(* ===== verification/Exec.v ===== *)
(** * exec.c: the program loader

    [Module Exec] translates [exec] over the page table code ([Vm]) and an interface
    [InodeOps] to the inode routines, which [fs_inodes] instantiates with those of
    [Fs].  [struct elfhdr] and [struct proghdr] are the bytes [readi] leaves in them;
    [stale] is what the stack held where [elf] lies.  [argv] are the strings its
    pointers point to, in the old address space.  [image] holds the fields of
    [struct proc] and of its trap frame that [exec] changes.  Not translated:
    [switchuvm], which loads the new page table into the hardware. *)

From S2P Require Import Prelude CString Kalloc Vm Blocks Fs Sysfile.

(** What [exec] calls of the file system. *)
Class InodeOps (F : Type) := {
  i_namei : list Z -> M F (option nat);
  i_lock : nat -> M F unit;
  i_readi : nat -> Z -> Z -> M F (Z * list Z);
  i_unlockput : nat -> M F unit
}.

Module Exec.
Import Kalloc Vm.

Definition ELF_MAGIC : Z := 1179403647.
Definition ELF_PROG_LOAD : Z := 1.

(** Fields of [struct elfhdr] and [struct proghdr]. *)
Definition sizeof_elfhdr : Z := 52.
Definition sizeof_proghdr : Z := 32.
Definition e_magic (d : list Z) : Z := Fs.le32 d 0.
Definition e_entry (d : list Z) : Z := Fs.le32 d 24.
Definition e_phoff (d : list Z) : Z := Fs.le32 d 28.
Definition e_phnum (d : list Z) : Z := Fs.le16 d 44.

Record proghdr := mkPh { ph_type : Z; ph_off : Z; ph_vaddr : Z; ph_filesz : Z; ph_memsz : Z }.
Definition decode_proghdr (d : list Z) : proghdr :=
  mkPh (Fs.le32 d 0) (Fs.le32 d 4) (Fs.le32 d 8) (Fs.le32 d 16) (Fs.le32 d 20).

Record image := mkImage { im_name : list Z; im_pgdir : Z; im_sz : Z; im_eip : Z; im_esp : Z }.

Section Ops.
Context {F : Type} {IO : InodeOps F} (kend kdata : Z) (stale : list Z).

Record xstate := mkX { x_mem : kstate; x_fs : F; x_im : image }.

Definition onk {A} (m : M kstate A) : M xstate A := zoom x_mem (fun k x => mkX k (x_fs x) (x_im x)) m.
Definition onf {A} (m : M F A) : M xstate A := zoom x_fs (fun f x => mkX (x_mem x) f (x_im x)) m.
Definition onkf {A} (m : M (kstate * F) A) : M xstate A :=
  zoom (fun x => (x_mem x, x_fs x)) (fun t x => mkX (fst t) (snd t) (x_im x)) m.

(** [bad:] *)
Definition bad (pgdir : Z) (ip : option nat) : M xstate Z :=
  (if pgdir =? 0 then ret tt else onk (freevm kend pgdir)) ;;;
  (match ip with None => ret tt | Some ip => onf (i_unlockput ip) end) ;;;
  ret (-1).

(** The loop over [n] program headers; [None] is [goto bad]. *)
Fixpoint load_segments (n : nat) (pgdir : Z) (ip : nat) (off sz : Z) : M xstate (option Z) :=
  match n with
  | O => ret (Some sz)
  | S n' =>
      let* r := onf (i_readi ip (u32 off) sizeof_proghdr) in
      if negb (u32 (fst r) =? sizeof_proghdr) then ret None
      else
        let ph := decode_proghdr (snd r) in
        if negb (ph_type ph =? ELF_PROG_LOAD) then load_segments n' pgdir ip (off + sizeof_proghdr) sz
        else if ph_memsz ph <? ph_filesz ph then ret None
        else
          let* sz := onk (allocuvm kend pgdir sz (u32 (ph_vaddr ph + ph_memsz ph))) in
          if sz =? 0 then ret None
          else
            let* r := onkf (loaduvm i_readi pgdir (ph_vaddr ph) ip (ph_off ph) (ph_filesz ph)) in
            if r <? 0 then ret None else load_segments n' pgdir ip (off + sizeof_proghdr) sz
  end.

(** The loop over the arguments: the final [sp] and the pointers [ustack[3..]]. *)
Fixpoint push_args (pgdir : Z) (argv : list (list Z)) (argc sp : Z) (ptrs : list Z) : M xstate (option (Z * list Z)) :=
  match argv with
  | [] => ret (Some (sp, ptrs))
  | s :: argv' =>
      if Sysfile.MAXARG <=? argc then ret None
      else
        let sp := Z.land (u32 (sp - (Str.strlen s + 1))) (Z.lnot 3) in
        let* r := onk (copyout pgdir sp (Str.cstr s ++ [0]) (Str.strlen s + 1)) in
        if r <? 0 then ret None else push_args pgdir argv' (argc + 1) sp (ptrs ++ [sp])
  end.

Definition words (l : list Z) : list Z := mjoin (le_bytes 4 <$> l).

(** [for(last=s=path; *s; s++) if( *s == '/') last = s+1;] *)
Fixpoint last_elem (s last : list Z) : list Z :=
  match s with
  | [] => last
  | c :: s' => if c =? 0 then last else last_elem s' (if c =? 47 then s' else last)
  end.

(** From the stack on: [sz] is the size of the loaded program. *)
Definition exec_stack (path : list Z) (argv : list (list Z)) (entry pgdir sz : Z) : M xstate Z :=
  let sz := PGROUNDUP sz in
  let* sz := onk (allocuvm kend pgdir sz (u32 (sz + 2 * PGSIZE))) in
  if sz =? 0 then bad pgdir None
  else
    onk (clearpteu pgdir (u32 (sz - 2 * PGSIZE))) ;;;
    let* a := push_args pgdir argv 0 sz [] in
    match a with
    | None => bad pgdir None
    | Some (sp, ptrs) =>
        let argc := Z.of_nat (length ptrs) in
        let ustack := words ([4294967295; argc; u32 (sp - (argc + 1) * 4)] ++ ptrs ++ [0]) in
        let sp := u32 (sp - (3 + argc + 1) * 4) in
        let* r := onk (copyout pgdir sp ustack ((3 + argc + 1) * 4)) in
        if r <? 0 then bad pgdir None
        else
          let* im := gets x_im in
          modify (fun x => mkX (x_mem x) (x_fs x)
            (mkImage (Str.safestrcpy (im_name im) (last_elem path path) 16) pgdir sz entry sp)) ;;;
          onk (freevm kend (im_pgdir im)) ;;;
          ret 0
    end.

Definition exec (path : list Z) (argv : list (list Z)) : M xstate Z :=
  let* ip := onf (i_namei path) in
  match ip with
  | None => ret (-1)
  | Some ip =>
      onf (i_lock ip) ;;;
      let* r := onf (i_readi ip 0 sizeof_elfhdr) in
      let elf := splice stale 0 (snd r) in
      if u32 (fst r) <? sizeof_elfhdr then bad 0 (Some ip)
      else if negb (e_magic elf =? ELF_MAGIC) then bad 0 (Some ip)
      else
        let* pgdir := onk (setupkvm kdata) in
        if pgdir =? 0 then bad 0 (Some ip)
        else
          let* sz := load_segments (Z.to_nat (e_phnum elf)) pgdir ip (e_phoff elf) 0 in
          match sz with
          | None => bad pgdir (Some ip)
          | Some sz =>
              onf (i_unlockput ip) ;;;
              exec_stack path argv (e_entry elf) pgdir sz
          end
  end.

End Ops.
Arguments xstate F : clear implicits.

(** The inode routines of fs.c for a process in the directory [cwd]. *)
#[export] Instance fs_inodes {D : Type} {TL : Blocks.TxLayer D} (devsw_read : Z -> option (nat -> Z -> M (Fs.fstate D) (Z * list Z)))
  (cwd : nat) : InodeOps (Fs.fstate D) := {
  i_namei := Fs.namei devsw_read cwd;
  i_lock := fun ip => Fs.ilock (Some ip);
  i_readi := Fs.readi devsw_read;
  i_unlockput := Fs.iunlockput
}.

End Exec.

* * *

◆ Task objective
Scan the records above and show every line in which the word "Import" occurs.

◆ Answer to the problem
From S2P Require Import Prelude CString Kalloc Vm Blocks Fs Sysfile.
Import Kalloc Vm.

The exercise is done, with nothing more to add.